Instructions to follow> Having read the data, transcribe all of it without deviation.

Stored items

(** [MeterRecorder.RecordRelayUsage]: each direction is metered once. *)
Definition RecordRelayUsage (meter : option (string → string → Z → Z → Z → option err))
    (ErrMeterInvalid : err) (record : Usage) : option err :=
  match meter with
  | None => Some ErrMeterInvalid
  | Some Record =>
      if (us_EnvironmentID record == "") || (us_RouteID record == "") || (us_RouteRevision record =? 0)
      then Some ErrMeterInvalid
      else Record (us_EnvironmentID record) (us_RouteID record) (us_RouteRevision record)
             (us_BytesToHost record) (us_BytesToInitiator record)
  end.
End Relay.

Task output>
(** [MeterRecorder.RecordRelayUsage]: each direction is metered once. *)
Definition RecordRelayUsage (meter : option (string → string → Z → Z → Z → option err))
    (ErrMeterInvalid : err) (record : Usage) : option err :=
  match meter with
  | None => Some ErrMeterInvalid
  | Some Record =>
      if (us_EnvironmentID record == "") || (us_RouteID record == "") || (us_RouteRevision record =? 0)
      then Some ErrMeterInvalid
      else Record (us_EnvironmentID record) (us_RouteID record) (us_RouteRevision record)
             (us_BytesToHost record) (us_BytesToInitiator record)
  end.
End Relay.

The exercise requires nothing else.